___ Provided entries

(** Whether a text is all whitespace is not changed by line feeds put
    behind it. *)
Lemma lstrip_app_line_feeds_empty (s : string) (k : nat) :
  String.eqb (lstrip (s ++ replicate k "010")) "" = String.eqb (lstrip s) "".
Proof.
  induction s as [s IH] using string_length_ind.
  destruct (lstrip_cases s)
    as [-> | [(c & s1 & -> & E & ->) | [(c & d & s2 & -> & E & ->)
       | [(c & d & e & s3 & -> & E & ->) | [Hne H]]]]].
  - cbn [String.append]. now rewrite lstrip_line_feeds.
  - change (String c s1 ++ replicate k "010") with (String c (s1 ++ replicate k "010")).
    rewrite lstrip_space1 by exact E. apply IH. cbn. lia.
  - change (String c (String d s2) ++ replicate k "010")
      with (String c (String d (s2 ++ replicate k "010"))).
    rewrite lstrip_space2 by exact E. apply IH. cbn. lia.
  - change (String c (String d (String e s3)) ++ replicate k "010")
      with (String c (String d (String e (s3 ++ replicate k "010")))).
    rewrite lstrip_space3 by exact E. apply IH. cbn. lia.
  - rewrite lstrip_fixed_app_line_feeds, H by assumption.
    destruct s; [contradiction | reflexivity].
Qed.

Lemma rstrip_line_feeds (k : nat) : rstrip (replicate k "010") = "".
Proof.
  destruct k as [|k]; [reflexivity |].
  cbn [replicate rstrip].
  change (String "010" (replicate k "010")) with (replicate (S k) "010").
  now rewrite lstrip_line_feeds.
Qed.

Lemma rstrip_app_line_feeds (s : string) (k : nat) :
  rstrip (s ++ replicate k "010") = rstrip s.
Proof.
  induction s as [|c s IH].
  - apply rstrip_line_feeds.
  - change (String c s ++ replicate k "010") with (String c (s ++ replicate k "010")).
    cbn [rstrip].
    change (String c (s ++ replicate k "010")) with (String c s ++ replicate k "010").
    now rewrite lstrip_app_line_feeds_empty, IH.
Qed.

(** A trimmed, non-empty text behind a text closed by a line feed: nothing
    is taken off the end. *)
Lemma rstrip_app_fixed (x l : string) :
  closed_by "010" x -> lstrip l = l -> rstrip l = l -> l <> "" ->
  rstrip (x ++ l) = x ++ l.
Proof.
  intros Hx Hlead Htrail Hne. induction x as [|c x IH]; [exact Htrail |].
  destruct (lstrip_app (String c x) l Hx Hlead Hne) as (y & _ & Hy).
  change (String c x ++ l) with (String c (x ++ l)) in *.
  cbn [rstrip]. rewrite Hy, IH by (eapply closed_by_tail, Hx).
  destruct (y ++ l) as [|b r] eqn:E; [| reflexivity].
  apply append_eq_nil in E. now destruct E.
Qed.

(** The error text the worker extracts, when the diagnostics have a last
    non-empty line that is trimmed: that line. *)
Lemma last_line_of_strip (text l : string) :
  last_nonempty_line text = Some l -> trimmed l ->
  last_field (split "010" (strip text)) = l.
Proof.
  intros H [Hlead Htrail].
  destruct (last_nonempty_line_inv _ _ H) as (a & k & -> & Ha & Hne & Hnl).
  unfold strip.
  destruct (lstrip_app a (l ++ replicate k "010") Ha) as (x & Hx & ->).
  - now apply lstrip_fixed_app_line_feeds.
  - intros E. apply append_eq_nil in E. now destruct E.
  - rewrite <- append_assoc, rstrip_app_line_feeds.
    rewrite rstrip_app_fixed by assumption.
    now apply last_split_line.
Qed.

End StrFacts.

(** ** Paths and patterns *)
Module PathFacts.
Import Str StrFacts.

Lemma strip_prefix_spec (pre s r : string) :
  strip_prefix pre s = Some r <-> s = pre ++ r.
Proof.
  revert s. induction pre as [|a pre IH]; intros s; simpl.
  - split; congruence.
  - destruct s as [|b s]; [split; discriminate |].
    destruct (Ascii.eqb a b) eqn:E.
    + apply Ascii.eqb_eq in E. subst b. rewrite IH. split; congruence.
    + apply Ascii.eqb_neq in E. split; [discriminate | congruence].
Qed.

Lemma child_of_spec (dir p n : string) :
  child_of dir p = Some n <->
  p = path_join dir n /\ n <> "" /\ contains "/" n = false.
Proof.
  unfold child_of, path_join. split.
  - destruct (strip_prefix (dir ++ "/") p) as [r|] eqn:E; [| discriminate].
    apply strip_prefix_spec in E.
    destruct (String.eqb r "") eqn:E1; [discriminate |].
    destruct (contains "/" r) eqn:E2; [discriminate |].
    simpl. intros [= <-]. apply String.eqb_neq in E1.
    now rewrite E, append_assoc.
  - intros (-> & Hne & Hc).
    assert (E : strip_prefix (dir ++ "/") (dir ++ "/" ++ n) = Some n).
    { apply strip_prefix_spec. now rewrite append_assoc. }
    rewrite E, Hc. apply String.eqb_neq in Hne. now rewrite Hne.
Qed.

Lemma fnmatch_literal (pat : string) :
  is_literal pat = true -> forall t, fnmatch pat t = String.eqb t pat.
Proof.
  induction pat as [|c pat IH]; intros Hlit t.
  - reflexivity.
  - cbn [is_literal] in Hlit.
    apply andb_true_iff in Hlit as [Hlit Hp].
    apply andb_true_iff in Hlit as [Hs Hq].
    apply negb_true_iff in Hs, Hq.
    cbn [fnmatch]. rewrite Hs. destruct t as [|a t]; [reflexivity |].
    rewrite Hq, (IH Hp). reflexivity.
Qed.

(** A star before a literal matches the names that end with it. *)
Lemma fnmatch_star_literal (pat : string) :
  is_literal pat = true ->
  forall s, fnmatch (String "*" pat) s = endswith s pat.
Proof.
  intros Hlit s. cbn [fnmatch]. rewrite Ascii.eqb_refl.
  induction s as [|a s IH]; cbn [endswith].
  - now rewrite (fnmatch_literal _ Hlit).
  - now rewrite (fnmatch_literal _ Hlit), IH.
Qed.

Lemma fnmatch_mp3 (n : string) : fnmatch "*.mp3" n = endswith n ".mp3".
Proof. now apply fnmatch_star_literal. Qed.

Lemma contains_app (c : ascii) (a b : string) :
  contains c (a ++ b) = contains c a || contains c b.
Proof.
  induction a as [|x a IH]; simpl; [reflexivity |].
  now rewrite IH, orb_assoc.
Qed.

Lemma contains_substring0 (c : ascii) (n : nat) (s : string) :
  contains c s = false -> contains c (String.substring 0 n s) = false.
Proof.
  revert n. induction s as [|a s IH]; intros [|n]; simpl; auto.
  rewrite !orb_false_iff. intros [-> H]. auto.
Qed.

Lemma last_In (l : list string) (d : string) : l <> [] -> In (List.last l d) l.
Proof.
  induction l as [|x [|y l] IH]; intros H; [contradiction | now left |].
  right. apply IH. discriminate.
Qed.

Lemma path_name_no_slash (p : string) : contains "/" (path_name p) = false.
Proof.
  unfold path_name, last_field.
  apply (split_fields_no_sep "/" p), last_In.
  destruct (split_cons "/" p) as (w & ws & ->). discriminate.
Qed.

Lemma path_stem_no_slash (p : string) : contains "/" (path_stem p) = false.
Proof.
  unfold path_stem, take.
  destruct (_ && _); [apply contains_substring0 |]; apply path_name_no_slash.
Qed.

(** The name of an entry of a directory is what was joined to it. *)
Lemma path_name_join (dir n : string) :
  contains "/" n = false -> path_name (path_join dir n) = n.
Proof.
  intros H. unfold path_name, path_join.
  rewrite <- append_assoc. apply last_split_line; [exact H |].
  right. now exists dir.
Qed.

Lemma mp3_name_no_slash (u : UploadedFile) : contains "/" (mp3_name u) = false.
Proof.
  unfold mp3_name. rewrite contains_app, path_stem_no_slash. reflexivity.
Qed.

Lemma mp3_name_nonempty (u : UploadedFile) : mp3_name u <> "".
Proof.
  unfold mp3_name. intros H. apply append_eq_nil in H. now destruct H.
Qed.

Lemma output_path_child (u : UploadedFile) :
  child_of OUTPUT_DIR (output_path u) = Some (mp3_name u).
Proof.
  apply child_of_spec. split; [reflexivity |].
  split; [apply mp3_name_nonempty | apply mp3_name_no_slash].
Qed.

Lemma output_path_name (u : UploadedFile) : path_name (output_path u) = mp3_name u.
Proof. apply path_name_join, mp3_name_no_slash. Qed.

(** Every path the conversion loop writes to is one the clearing step
    of the next run removes. *)
Lemma output_path_stale (u : UploadedFile) : stale_artifact (output_path u) = true.
Proof.
  unfold stale_artifact. rewrite output_path_child, fnmatch_mp3.
  unfold mp3_name. now rewrite endswith_app.
Qed.

End PathFacts.

(** ** The clearing step *)
Section Clearing.

Lemma foldl_delete_lookup (l : list string) (f : gmap string bytes) (p : string) (d : bytes) :
  foldl (fun g old => delete old g) f l !! p = Some d <-> (p ∉ l) /\ f !! p = Some d.
Proof.
  revert f. induction l as [|x l IH]; intros f; simpl.
  - split; [intros H; split; [apply not_elem_of_nil | exact H] | now intros [_ H]].
  - rewrite IH, not_elem_of_cons, lookup_delete_Some. intuition congruence.
Qed.

Lemma elem_of_glob (dir pattern : string) (f : gmap string bytes) (p : string) :
  (p ∈ glob dir pattern f) <->
  is_Some (f !! p) /\ exists n, child_of dir p = Some n /\ fnmatch pattern n = true.
Proof.
  unfold glob. rewrite list_elem_of_In, filter_In, in_map_iff. split.
  - intros [[[q d] [<- Hin]] Hm]. simpl in *.
    apply list_elem_of_In, elem_of_map_to_list in Hin. split; [eauto |].
    destruct (child_of dir q) as [n|]; [eauto | discriminate].
  - intros [[d Hd] (n & Hn & Hm)]. split.
    + exists (p, d). split; [reflexivity |].
      now apply list_elem_of_In, elem_of_map_to_list.
    + now rewrite Hn.
Qed.

Lemma zip_path_child : child_of OUTPUT_DIR (path_join OUTPUT_DIR ZIP_NAME) = Some ZIP_NAME.
Proof. reflexivity. Qed.
(** * The JKU ground-truth parser ([parsers/jku_parser.py]) in Rocq

    A shallow embedding of the four functions of the script,
    [get_out_file], [parse_patterns], [get_gt_patterns] and [process],
    and the theorems that settle what the specification says about them.

    - Python values are modelled as the script has them: paths and CSV fields
      are strings, [pattern_n] and [occ_n] are unbounded integers ([Z]),
      times, durations and pitches are binary64 floats (Rocq's primitive
      floats), lists are lists.
    - An exception is a value of [exn]; a computation that can raise and
      write files is a function from the world to a result and a world, and
      the world survives an exception (the monad [M]).
    - What the script reads (directory listings, file contents) and the
      builtins [float], [int] and [csv.reader] are interfaces ([FileSystem],
      [Builtins]); the general theorems hold for every instance.  The module
      [Python] gives executable instances for the concrete runs. *)

From Stdlib Require Import ZArith Lia List Ascii String.
From Stdlib Require Import PrimFloat SpecFloat FloatOps.
From stdpp Require Import base option list strings gmap.

Set Default Proof Using "Type".
Local Open Scope Z_scope.

(** ** Exceptions and results *)

Inductive exn :=
| AssertionError
| IndexError
| ValueError
| OSError.

#[global] Instance exn_eq_dec : EqDecision exn.
Proof. solve_decision. Defined.

Definition result (A : Type) : Type := exn + A.

Definition bind_result {A B} (r : result A) (k : A -> result B) : result B :=
  match r with
  | inl e => inl e
  | inr a => k a
  end.

(** ** Python list and string operations used by the script *)

(** [l[i]], with Python's negative indices; out of range is [IndexError]. *)
Definition getitem {A} (l : list A) (i : Z) : result A :=
  let n := Z.of_nat (length l) in
  let j := if i <? 0 then i + n else i in
  if (j <? 0) || (n <=? j) then inl IndexError
  else match l !! Z.to_nat j with
       | Some x => inr x
       | None => inl IndexError
       end.

(** [l.index(x)]: the first position of [x]; [ValueError] when absent. *)
Fixpoint list_index `{EqDecision A} (x : A) (l : list A) : result Z :=
  match l with
  | [] => inl ValueError
  | y :: l' =>
      if decide (y = x) then inr 0
      else bind_result (list_index x l') (fun i => inr (i + 1))
  end.

(** [l.remove(x)]: drops the first element equal to [x]. *)
Fixpoint list_remove `{EqDecision A} (x : A) (l : list A) : list A :=
  match l with
  | [] => []
  | y :: l' => if decide (y = x) then l' else y :: list_remove x l'
  end.
(** * WaveBlocksND: quadrature rules and the Hagedorn wavepacket base class

    A shallow embedding of

    - [WaveBlocksND/GaussHermiteQR.py], [WaveBlocksND/GaussLaguerreQR.py],
      [WaveBlocksND/TensorProductQR.py] (quadrature rules), and
    - [WaveBlocksND/HagedornWavepacketBase.py] (basis shapes, coefficient
      storage, evaluation of the ground state phi_0),

    followed by the properties of these programs.

    NumPy scalars are kept abstract: every definition is written against
    the interface [Numeric], which supplies exactly the scalar primitives
    the Python code calls.  The structural theorems therefore hold for any
    interpretation of these primitives.  Concrete inputs are evaluated in
    the instance [Cplx.numeric] (complex numbers over the real numbers of
    the Standard Library). *)

From Stdlib Require Import ZArith QArith_base Reals Lra Lia.
From stdpp Require Import base option list gmap strings.

Set Warnings "-register-all".

(** ** NumPy scalars *)

(** The scalar primitives used by the sources.  One carrier stands for
    both [float64] and [complex128]; [lit] is a float literal (or an
    [int] converted to float), [imag] an imaginary literal ([1.0j] is
    [imag 1]). [la_inv] and [la_det] are [numpy.linalg.inv] and
    [numpy.linalg.det] on matrices given by their rows. *)
Class Numeric (F : Type) := {
  lit : Q → F;
  imag : Q → F;
  np_pi : F;
  np_add : F → F → F;
  np_sub : F → F → F;
  np_mul : F → F → F;
  np_div : F → F → F;
  np_pow : F → F → F;
  np_exp : F → F;
  np_sqrt : F → F;
  np_real : F → F;
  la_inv : list (list F) → list (list F);
  la_det : list (list F) → F
}.

Declare Scope np_scope.
Delimit Scope np_scope with np.
Notation "x + y" := (np_add x y) : np_scope.
Notation "x - y" := (np_sub x y) : np_scope.
Notation "x * y" := (np_mul x y) : np_scope.
Notation "x / y" := (np_div x y) : np_scope.
Notation "x ** y" := (np_pow x y) (at level 30, right associativity) : np_scope.

(** An [int] used in float arithmetic. *)
Definition of_Z `{Numeric F} (z : Z) : F := lit (inject_Z z).

(** ** Exceptions and results *)

Inductive exn : Set :=
| ValueError
| IndexError
| KeyError
| TypeError
| UnboundLocalError.

Inductive result (A : Type) : Type :=
| Ok (a : A)
| Raise (e : exn).
Arguments Ok {A} a.
Arguments Raise {A} e.

Definition result_bind {A B} (r : result A) (k : A → result B) : result B :=
  match r with
  | Ok a => k a
  | Raise e => Raise e
  end.

#[global] Instance result_ret : MRet result := λ A a, Ok a.
#[global] Instance result_mbind : MBind result := λ A B k r, result_bind r k.
#[global] Instance result_fmap : FMap result := λ A B f r, result_bind r (λ a, Ok (f a)).

(** [l[i]] for a Python list and a non-negative index. *)
Definition list_getitem {A} (l : list A) (i : nat) : result A :=
  match l !! i with
  | Some x => Ok x
  | None => Raise IndexError
  end.

Fixpoint result_mapM {A B} (f : A → result B) (l : list A) : result (list B) :=
  match l with
  | [] => Ok []
  | x :: l' =>
      match f x with
      | Ok y =>
          match result_mapM f l' with
          | Ok ys => Ok (y :: ys)
          | Raise e => Raise e
          end
      | Raise e => Raise e
      end
  end.

(** ** Stateful code: a state monad in which a raised exception keeps
    the state reached so far *)

Definition M (St A : Type) : Type := St → result A * St.

#[global] Instance M_ret {St} : MRet (M St) := λ A a s, (Ok a, s).
#[global] Instance M_bind {St} : MBind (M St) := λ A B k m s,
  match m s with
  | (Ok a, s') => k a s'
  | (Raise e, s') => (Raise e, s')
  end.

Definition raise {St A} (e : exn) : M St A := λ s, (Raise e, s).
Definition gets {St A} (f : St → A) : M St A := λ s, (Ok (f s), s).
Definition modify {St} (f : St → St) : M St unit := λ s, (Ok tt, f s).
Definition lift {St A} (r : result A) : M St A := λ s, (r, s).

(** [for index, x in enumerate(l): body] *)
Fixpoint for_enumerate {St A} (body : nat → A → M St unit) (index : nat) (l : list A)
  : M St unit :=
  match l with
  | [] => mret tt
  | x :: l' => body index x ≫= λ _, for_enumerate body (S index) l'
  end.

(** ** NumPy arrays in memory *)

(** Memory is a list of buffers, [list (list F)]; a one-dimensional array or a column
    vector of shape [(n,1)] is a view: a buffer, an offset and a size.
    Slices and [vsplit] produce views into the buffer of their argument;
    [zeros], [copy] and [vstack] allocate a new buffer. *)
Record ndarray : Set := NdArray { nd_base : nat; nd_offset : nat; nd_size : nat }.
(** A mouse event carries [clientX]/[clientY] itself; a touch event carries
    a [touches] list. *)
Inductive PointerEvent : Type :=
| MouseEvent (clientX clientY : float)
| TouchEvent (touches : list Point).

Record Board : Type := mkBoard {
  (* refs *)
  canvasRef : bool;                    (* canvasRef.current is not null *)
  canvas : Canvas;                     (* the element and its 2D context *)
  drawHistory : list ImageData;
  historyPointer : Z;
  shouldDraw : bool;
  lastPos : Point;
  (* component state and store *)
  isDrawing : bool;
  actionMenuItem : option Action;
  (* environment *)
  devicePixelRatio : float;            (* window.devicePixelRatio *)
  rectWidth : float;                   (* canvas.getBoundingClientRect() *)
  rectHeight : float;
  (* what the component did to the outside *)
  emitted : list StrokeMessage;        (* socket.emit, oldest first *)
  downloads : list (string * DataURL); (* clicked download anchors *)
  calls : list Call                    (* calls on the canvas, oldest first *)
}.

Definition set_canvas (v : Canvas) (b : Board) : Board :=
  mkBoard (canvasRef b) v (drawHistory b) (historyPointer b) (shouldDraw b)
          (lastPos b) (isDrawing b) (actionMenuItem b) (devicePixelRatio b)
          (rectWidth b) (rectHeight b) (emitted b) (downloads b) (calls b).

Definition set_drawHistory (v : list ImageData) (b : Board) : Board :=
  mkBoard (canvasRef b) (canvas b) v (historyPointer b) (shouldDraw b)
          (lastPos b) (isDrawing b) (actionMenuItem b) (devicePixelRatio b)
          (rectWidth b) (rectHeight b) (emitted b) (downloads b) (calls b).

Definition set_historyPointer (v : Z) (b : Board) : Board :=
  mkBoard (canvasRef b) (canvas b) (drawHistory b) v (shouldDraw b)
          (lastPos b) (isDrawing b) (actionMenuItem b) (devicePixelRatio b)
          (rectWidth b) (rectHeight b) (emitted b) (downloads b) (calls b).

Definition set_shouldDraw (v : bool) (b : Board) : Board :=
  mkBoard (canvasRef b) (canvas b) (drawHistory b) (historyPointer b) v
          (lastPos b) (isDrawing b) (actionMenuItem b) (devicePixelRatio b)
          (rectWidth b) (rectHeight b) (emitted b) (downloads b) (calls b).

Definition set_lastPos (v : Point) (b : Board) : Board :=
  mkBoard (canvasRef b) (canvas b) (drawHistory b) (historyPointer b) (shouldDraw b)
          v (isDrawing b) (actionMenuItem b) (devicePixelRatio b)
          (rectWidth b) (rectHeight b) (emitted b) (downloads b) (calls b).

Definition setIsDrawing (v : bool) (b : Board) : Board :=
  mkBoard (canvasRef b) (canvas b) (drawHistory b) (historyPointer b) (shouldDraw b)
          (lastPos b) v (actionMenuItem b) (devicePixelRatio b)
          (rectWidth b) (rectHeight b) (emitted b) (downloads b) (calls b).

(** Modelled from the spec: the reducer behind [actionItemClick] (the
    [menu] slice is not part of the sources) stores its payload as the
    current command. *)
Definition actionItemClick (v : option Action) (b : Board) : Board :=
  mkBoard (canvasRef b) (canvas b) (drawHistory b) (historyPointer b) (shouldDraw b)
          (lastPos b) (isDrawing b) v (devicePixelRatio b)
          (rectWidth b) (rectHeight b) (emitted b) (downloads b) (calls b).

Definition set_layout (dpr w h : float) (b : Board) : Board :=
  mkBoard (canvasRef b) (canvas b) (drawHistory b) (historyPointer b) (shouldDraw b)
          (lastPos b) (isDrawing b) (actionMenuItem b) dpr w h
          (emitted b) (downloads b) (calls b).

______

• _Work item_
State how many lines of the entries contain the word "hold". Nothing besides the number belongs in the reply.

• _Solution_
2